[Stored items]
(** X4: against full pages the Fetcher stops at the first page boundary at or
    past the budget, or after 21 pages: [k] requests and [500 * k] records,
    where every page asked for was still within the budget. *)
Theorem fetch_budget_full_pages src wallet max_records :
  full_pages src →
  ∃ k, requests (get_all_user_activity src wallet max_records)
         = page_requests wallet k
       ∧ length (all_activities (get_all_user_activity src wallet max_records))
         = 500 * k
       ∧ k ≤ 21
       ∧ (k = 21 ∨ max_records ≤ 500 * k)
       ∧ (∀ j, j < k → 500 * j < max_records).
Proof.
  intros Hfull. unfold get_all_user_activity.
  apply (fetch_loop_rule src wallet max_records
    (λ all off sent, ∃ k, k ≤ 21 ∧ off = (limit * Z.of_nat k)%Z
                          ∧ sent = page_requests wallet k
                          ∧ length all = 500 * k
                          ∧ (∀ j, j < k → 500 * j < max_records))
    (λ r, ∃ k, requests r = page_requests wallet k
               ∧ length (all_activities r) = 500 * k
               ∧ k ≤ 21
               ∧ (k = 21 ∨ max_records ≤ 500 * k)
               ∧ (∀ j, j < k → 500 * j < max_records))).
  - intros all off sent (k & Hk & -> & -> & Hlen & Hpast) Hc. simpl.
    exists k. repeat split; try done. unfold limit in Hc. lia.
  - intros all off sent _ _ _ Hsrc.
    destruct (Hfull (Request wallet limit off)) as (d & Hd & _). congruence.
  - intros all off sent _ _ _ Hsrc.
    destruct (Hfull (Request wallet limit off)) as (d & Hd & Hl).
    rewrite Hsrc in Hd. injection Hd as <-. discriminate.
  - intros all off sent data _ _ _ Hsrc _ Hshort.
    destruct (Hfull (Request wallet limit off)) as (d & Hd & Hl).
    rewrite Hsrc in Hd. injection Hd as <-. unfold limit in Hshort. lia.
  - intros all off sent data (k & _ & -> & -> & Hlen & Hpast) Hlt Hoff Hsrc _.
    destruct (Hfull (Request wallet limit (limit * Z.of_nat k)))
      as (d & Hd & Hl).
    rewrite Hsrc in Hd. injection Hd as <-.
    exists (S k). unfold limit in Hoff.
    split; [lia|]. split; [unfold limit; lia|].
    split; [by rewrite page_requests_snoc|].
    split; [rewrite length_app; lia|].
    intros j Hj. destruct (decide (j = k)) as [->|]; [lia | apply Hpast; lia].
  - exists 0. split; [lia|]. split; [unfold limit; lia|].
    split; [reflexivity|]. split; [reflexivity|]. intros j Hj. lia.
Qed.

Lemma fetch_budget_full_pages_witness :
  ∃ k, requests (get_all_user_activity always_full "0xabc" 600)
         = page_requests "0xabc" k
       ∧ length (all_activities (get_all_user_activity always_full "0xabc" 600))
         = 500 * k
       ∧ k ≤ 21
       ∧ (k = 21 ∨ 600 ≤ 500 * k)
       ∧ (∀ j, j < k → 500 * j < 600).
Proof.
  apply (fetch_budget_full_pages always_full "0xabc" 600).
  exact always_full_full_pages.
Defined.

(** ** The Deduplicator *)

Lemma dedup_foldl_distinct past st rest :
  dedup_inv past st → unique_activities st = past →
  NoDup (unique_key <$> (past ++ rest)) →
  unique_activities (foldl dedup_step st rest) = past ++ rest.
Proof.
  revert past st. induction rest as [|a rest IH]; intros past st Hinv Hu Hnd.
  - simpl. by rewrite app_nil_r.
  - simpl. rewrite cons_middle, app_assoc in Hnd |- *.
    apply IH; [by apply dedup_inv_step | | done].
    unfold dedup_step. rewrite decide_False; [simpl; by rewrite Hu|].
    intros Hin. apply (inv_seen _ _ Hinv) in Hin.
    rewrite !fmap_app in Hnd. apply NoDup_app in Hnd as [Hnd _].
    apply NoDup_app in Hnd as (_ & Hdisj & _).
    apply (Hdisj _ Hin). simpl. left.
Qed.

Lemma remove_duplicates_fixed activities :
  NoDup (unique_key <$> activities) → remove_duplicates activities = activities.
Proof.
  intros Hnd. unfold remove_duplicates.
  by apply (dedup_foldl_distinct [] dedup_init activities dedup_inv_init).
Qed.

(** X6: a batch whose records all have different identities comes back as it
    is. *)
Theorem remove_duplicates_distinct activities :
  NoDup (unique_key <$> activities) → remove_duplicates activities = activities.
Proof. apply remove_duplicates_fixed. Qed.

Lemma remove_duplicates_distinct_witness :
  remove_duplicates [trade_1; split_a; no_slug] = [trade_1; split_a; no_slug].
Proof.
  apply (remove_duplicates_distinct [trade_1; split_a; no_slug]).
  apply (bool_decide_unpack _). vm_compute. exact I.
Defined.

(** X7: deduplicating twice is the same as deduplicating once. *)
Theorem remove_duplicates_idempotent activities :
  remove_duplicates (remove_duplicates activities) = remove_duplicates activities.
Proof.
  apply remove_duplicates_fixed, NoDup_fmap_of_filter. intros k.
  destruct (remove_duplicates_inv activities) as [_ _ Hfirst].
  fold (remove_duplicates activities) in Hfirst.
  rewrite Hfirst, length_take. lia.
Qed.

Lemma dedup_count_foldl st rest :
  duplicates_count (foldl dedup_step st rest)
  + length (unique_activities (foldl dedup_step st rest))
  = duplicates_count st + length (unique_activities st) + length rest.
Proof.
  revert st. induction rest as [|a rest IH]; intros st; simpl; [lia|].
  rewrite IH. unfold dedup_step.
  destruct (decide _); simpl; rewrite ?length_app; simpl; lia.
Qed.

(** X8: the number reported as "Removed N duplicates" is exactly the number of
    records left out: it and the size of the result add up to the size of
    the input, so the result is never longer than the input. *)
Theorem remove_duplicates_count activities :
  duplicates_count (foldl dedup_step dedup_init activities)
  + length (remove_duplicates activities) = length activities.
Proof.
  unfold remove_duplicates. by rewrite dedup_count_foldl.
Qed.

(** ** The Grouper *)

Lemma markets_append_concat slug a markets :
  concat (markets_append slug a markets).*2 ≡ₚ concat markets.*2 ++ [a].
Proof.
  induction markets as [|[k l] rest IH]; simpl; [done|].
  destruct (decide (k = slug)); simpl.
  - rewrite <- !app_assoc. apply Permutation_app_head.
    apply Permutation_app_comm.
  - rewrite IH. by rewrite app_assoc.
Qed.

* * *

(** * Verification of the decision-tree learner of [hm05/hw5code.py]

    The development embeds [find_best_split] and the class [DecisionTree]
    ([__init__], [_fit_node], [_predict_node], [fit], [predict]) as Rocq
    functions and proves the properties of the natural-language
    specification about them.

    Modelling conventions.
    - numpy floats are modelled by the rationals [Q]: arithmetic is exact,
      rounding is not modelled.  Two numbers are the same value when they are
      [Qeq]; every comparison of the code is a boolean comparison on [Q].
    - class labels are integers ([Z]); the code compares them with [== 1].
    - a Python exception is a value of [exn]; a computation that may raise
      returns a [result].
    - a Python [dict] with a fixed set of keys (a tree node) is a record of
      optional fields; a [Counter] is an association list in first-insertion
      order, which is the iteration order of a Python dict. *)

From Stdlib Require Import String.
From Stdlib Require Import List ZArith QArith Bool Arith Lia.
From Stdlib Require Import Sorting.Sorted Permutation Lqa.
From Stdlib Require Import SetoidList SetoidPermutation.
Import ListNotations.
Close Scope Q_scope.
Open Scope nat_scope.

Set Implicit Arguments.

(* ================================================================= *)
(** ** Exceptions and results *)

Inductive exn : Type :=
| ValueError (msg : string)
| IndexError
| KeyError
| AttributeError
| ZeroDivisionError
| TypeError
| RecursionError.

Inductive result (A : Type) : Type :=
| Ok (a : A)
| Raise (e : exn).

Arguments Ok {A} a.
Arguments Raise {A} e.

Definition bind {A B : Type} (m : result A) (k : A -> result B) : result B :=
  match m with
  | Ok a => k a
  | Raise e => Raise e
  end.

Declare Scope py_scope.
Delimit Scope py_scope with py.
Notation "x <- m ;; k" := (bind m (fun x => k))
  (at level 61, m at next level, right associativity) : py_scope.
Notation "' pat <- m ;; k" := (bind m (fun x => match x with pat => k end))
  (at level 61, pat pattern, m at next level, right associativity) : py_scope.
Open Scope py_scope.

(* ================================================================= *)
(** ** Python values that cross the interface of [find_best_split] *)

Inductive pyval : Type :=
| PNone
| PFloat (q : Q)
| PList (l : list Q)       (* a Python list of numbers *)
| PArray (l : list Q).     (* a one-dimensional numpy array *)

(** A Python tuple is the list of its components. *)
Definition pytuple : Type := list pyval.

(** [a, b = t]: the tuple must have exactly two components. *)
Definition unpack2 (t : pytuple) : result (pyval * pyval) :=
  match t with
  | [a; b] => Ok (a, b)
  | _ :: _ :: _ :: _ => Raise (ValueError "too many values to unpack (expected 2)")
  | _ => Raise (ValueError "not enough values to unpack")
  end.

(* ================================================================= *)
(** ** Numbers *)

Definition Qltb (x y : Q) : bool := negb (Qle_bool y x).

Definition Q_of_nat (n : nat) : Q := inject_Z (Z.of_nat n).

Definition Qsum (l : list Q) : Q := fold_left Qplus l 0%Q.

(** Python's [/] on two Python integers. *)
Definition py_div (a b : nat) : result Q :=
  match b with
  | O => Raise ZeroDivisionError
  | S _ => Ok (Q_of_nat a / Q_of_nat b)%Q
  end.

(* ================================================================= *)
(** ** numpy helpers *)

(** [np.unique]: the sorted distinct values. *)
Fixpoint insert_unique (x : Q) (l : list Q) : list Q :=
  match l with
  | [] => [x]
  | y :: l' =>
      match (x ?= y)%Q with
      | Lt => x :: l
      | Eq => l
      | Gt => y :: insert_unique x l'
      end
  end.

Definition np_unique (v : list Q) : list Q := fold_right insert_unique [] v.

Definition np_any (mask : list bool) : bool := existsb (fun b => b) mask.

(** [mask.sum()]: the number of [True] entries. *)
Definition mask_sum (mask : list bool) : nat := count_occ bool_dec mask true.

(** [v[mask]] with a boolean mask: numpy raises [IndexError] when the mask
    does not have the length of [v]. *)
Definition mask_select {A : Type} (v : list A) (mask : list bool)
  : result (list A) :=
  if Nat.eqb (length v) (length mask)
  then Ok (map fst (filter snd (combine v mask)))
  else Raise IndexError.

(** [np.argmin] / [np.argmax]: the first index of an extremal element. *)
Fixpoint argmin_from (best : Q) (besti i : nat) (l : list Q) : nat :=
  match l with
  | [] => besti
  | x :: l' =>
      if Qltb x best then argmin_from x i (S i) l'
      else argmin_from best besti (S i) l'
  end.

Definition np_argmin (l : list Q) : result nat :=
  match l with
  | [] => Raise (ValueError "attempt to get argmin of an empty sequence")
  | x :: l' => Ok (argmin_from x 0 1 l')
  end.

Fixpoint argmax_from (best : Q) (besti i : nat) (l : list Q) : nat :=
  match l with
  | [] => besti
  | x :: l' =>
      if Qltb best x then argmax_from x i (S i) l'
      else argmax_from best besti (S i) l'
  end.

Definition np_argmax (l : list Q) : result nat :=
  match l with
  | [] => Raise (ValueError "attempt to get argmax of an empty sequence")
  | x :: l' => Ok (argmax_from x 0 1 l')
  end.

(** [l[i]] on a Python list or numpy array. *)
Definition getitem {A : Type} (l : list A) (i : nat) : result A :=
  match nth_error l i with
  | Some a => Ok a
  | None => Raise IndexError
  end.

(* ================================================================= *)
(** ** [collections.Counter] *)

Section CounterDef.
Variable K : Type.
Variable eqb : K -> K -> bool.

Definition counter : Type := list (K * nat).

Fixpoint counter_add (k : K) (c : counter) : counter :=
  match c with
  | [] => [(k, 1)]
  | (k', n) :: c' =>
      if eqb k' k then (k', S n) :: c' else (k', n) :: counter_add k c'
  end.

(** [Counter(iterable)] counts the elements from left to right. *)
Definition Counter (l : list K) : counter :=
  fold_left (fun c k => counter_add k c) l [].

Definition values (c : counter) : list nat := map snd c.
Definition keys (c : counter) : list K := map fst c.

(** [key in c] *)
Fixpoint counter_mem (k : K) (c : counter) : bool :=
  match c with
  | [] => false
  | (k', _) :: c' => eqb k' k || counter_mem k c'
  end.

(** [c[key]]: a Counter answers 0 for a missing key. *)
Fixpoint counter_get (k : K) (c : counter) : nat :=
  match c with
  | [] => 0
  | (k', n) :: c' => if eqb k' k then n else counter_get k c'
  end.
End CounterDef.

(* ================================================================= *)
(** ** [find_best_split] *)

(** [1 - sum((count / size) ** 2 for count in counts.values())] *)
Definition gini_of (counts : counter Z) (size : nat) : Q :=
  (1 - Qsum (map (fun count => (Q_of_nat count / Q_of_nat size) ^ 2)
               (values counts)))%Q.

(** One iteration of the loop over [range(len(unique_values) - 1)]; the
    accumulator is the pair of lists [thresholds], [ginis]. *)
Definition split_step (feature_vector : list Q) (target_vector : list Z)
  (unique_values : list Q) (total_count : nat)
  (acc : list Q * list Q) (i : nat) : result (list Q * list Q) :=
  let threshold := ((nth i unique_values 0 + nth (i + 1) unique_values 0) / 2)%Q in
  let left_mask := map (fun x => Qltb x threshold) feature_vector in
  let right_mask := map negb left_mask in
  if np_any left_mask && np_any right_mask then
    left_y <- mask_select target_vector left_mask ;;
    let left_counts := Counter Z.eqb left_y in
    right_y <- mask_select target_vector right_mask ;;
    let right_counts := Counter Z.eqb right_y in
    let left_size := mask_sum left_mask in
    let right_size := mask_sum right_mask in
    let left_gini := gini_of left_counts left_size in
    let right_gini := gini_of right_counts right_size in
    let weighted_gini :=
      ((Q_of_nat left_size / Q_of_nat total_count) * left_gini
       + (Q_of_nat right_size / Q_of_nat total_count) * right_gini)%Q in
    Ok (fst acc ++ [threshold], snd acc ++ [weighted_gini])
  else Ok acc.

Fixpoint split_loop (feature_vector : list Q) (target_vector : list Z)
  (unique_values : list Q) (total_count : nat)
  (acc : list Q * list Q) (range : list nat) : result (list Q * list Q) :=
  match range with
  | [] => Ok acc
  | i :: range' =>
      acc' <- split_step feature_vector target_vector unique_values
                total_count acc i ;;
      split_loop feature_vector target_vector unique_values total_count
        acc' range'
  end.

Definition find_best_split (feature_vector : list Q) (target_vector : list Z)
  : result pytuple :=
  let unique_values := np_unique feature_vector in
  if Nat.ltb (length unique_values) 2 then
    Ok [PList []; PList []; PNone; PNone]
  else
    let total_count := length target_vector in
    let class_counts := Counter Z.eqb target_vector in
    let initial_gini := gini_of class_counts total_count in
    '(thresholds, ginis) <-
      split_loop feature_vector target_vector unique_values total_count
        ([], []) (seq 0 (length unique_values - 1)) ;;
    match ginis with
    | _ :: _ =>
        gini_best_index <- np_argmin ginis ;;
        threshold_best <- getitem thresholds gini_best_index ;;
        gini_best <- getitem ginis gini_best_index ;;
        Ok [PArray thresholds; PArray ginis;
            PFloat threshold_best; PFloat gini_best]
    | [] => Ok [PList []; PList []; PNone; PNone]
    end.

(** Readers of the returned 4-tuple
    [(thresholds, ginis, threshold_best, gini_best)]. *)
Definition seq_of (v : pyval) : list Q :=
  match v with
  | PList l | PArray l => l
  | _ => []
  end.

* * *

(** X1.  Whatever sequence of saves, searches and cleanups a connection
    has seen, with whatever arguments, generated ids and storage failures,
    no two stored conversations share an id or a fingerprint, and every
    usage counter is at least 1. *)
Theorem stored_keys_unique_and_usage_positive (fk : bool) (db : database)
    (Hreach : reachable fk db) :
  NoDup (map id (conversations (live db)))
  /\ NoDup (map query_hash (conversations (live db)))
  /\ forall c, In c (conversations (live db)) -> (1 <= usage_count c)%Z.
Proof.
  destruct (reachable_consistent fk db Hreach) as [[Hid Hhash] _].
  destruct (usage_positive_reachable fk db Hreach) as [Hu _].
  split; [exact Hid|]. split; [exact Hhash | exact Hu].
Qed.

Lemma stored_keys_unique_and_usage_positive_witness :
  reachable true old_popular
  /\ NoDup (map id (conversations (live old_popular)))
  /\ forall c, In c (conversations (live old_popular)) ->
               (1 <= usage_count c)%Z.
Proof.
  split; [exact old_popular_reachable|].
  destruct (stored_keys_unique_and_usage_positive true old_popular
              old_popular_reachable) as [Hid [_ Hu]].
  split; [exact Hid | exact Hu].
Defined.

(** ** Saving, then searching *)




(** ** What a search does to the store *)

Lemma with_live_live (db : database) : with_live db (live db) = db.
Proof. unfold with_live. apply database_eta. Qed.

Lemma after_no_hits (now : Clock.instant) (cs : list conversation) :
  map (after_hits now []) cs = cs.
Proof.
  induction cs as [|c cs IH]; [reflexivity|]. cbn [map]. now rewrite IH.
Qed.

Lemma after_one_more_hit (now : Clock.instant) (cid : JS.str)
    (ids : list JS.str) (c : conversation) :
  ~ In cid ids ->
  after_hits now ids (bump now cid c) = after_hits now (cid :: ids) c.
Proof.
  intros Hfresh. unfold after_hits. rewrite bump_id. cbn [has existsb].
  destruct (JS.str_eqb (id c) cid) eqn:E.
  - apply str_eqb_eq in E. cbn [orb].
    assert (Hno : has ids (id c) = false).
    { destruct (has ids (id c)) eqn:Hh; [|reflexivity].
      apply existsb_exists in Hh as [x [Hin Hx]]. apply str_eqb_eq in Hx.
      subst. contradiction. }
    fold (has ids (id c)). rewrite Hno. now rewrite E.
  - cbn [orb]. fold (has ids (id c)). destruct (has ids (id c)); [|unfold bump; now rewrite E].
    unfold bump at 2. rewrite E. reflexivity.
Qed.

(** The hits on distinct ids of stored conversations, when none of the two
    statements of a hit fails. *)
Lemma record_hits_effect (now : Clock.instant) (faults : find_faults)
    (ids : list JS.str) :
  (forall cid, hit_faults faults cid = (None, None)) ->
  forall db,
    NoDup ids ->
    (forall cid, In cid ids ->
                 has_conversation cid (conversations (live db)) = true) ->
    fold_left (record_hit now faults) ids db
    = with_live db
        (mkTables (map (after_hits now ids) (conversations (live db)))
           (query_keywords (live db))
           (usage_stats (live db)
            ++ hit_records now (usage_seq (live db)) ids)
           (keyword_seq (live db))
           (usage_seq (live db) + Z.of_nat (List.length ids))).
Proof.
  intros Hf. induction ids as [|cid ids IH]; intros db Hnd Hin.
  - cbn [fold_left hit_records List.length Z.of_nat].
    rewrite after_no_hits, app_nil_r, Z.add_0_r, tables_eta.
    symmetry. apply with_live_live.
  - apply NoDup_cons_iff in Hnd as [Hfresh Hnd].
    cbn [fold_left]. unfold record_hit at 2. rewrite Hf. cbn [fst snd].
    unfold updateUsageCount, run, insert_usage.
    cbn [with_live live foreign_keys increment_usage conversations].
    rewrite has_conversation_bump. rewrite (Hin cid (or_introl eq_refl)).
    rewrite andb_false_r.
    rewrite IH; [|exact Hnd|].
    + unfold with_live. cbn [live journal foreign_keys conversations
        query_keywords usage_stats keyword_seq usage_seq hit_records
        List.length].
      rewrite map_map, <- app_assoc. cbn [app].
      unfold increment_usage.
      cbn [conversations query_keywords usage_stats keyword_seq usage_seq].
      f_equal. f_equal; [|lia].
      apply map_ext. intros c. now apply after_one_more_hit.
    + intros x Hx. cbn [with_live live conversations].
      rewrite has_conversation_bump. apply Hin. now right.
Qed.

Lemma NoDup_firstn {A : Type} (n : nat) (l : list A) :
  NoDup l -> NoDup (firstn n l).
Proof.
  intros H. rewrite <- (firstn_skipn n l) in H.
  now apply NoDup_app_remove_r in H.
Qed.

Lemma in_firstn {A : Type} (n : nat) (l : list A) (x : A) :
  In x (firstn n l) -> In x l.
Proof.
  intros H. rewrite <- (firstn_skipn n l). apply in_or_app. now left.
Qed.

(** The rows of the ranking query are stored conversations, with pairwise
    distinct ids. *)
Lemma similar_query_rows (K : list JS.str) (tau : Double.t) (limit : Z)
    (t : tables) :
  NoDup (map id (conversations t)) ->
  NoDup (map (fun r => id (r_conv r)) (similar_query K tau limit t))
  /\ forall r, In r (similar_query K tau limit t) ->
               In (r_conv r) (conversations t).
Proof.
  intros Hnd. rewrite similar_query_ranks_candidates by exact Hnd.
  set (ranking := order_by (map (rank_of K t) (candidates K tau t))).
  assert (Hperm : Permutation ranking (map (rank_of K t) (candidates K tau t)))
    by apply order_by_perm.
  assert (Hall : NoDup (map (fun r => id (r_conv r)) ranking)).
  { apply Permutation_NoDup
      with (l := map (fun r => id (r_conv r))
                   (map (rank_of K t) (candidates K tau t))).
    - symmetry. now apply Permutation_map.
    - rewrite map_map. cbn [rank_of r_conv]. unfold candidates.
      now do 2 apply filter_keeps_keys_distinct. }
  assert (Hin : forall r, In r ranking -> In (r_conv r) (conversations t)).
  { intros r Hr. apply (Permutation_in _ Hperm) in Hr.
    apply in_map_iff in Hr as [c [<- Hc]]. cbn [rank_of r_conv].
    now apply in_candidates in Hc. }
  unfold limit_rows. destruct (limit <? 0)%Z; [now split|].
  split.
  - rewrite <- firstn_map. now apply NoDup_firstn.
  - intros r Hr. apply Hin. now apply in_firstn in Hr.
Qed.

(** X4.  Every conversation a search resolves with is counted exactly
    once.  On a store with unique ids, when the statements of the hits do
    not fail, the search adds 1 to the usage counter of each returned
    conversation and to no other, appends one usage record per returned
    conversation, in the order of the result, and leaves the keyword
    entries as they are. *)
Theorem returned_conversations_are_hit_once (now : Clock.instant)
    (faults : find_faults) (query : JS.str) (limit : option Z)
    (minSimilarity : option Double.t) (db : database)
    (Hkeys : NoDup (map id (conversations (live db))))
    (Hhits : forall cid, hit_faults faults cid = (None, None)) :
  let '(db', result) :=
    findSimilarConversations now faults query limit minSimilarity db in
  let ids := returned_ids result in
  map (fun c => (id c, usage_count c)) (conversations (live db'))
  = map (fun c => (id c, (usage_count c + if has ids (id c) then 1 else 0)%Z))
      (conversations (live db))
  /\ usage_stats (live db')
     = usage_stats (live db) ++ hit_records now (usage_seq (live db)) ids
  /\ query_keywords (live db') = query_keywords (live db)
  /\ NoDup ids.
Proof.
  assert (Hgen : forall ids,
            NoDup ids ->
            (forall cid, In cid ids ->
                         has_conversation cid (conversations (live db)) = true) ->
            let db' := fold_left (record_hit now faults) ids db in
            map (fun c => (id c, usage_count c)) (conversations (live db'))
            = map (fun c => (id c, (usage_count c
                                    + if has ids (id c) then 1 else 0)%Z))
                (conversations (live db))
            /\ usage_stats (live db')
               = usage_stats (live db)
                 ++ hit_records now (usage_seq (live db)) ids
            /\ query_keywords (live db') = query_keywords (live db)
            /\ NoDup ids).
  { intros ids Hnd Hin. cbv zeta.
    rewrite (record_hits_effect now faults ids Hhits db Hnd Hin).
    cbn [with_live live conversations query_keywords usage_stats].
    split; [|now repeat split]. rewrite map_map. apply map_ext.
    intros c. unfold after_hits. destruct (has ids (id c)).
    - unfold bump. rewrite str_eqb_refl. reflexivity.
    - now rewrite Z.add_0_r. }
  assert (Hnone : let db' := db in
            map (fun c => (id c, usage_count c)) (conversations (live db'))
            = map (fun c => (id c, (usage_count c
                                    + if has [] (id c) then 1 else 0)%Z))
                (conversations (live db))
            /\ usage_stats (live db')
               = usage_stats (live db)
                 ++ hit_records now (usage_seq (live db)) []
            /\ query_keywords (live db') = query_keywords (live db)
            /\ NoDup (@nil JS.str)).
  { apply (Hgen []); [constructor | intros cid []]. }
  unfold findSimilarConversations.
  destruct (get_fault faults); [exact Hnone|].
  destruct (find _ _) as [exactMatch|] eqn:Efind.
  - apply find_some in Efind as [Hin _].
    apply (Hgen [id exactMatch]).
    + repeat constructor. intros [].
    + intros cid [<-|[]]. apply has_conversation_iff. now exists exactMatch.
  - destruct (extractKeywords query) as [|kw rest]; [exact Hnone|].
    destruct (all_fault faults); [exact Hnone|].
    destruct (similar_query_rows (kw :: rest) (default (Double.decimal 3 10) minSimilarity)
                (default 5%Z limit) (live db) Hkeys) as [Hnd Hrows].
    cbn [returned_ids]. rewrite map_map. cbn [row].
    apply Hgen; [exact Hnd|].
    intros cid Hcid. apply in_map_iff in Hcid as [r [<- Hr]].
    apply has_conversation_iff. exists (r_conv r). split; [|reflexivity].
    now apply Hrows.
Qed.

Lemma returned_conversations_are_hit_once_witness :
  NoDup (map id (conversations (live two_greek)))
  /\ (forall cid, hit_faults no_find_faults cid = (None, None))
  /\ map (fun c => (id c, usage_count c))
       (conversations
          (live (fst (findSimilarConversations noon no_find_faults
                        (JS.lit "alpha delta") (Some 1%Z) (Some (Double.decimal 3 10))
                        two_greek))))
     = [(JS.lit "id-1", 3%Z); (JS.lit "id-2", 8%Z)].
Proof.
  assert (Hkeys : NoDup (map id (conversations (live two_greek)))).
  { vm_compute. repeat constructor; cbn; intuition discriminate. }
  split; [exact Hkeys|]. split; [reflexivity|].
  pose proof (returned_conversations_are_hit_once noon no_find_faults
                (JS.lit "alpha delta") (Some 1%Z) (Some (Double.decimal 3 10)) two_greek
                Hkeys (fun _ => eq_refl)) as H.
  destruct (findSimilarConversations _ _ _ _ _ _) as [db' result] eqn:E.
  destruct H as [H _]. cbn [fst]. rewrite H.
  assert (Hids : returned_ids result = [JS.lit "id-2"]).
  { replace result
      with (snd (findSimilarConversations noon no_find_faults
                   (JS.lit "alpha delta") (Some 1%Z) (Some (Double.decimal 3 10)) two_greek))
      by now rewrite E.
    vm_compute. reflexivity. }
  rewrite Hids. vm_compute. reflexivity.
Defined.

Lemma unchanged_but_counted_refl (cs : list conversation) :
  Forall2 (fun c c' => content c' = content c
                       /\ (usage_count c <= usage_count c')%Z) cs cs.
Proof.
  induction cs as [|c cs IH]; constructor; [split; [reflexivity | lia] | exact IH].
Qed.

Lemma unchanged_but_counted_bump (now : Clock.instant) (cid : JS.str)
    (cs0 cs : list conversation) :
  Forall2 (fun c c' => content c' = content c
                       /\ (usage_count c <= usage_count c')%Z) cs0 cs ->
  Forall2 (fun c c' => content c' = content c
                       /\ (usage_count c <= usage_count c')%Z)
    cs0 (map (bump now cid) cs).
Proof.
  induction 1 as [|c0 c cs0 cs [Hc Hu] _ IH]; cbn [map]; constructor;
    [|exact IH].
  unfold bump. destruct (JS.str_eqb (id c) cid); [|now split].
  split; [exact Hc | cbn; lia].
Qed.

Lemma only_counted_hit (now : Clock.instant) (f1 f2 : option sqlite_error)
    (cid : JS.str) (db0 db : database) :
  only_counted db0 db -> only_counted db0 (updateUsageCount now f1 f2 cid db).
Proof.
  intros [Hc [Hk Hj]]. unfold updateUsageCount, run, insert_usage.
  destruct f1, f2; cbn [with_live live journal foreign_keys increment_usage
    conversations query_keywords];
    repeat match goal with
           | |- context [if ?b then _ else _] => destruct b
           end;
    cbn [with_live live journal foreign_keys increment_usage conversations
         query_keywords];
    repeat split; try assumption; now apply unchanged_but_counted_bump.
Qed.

- What is needed:
From the records above, transcribe without alteration every line from the one with "(** X4: against" to the one with "where every page", inclusive.

- Response area:
(** X4: against full pages the Fetcher stops at the first page boundary at or
    past the budget, or after 21 pages: [k] requests and [500 * k] records,
    where every page asked for was still within the budget. *)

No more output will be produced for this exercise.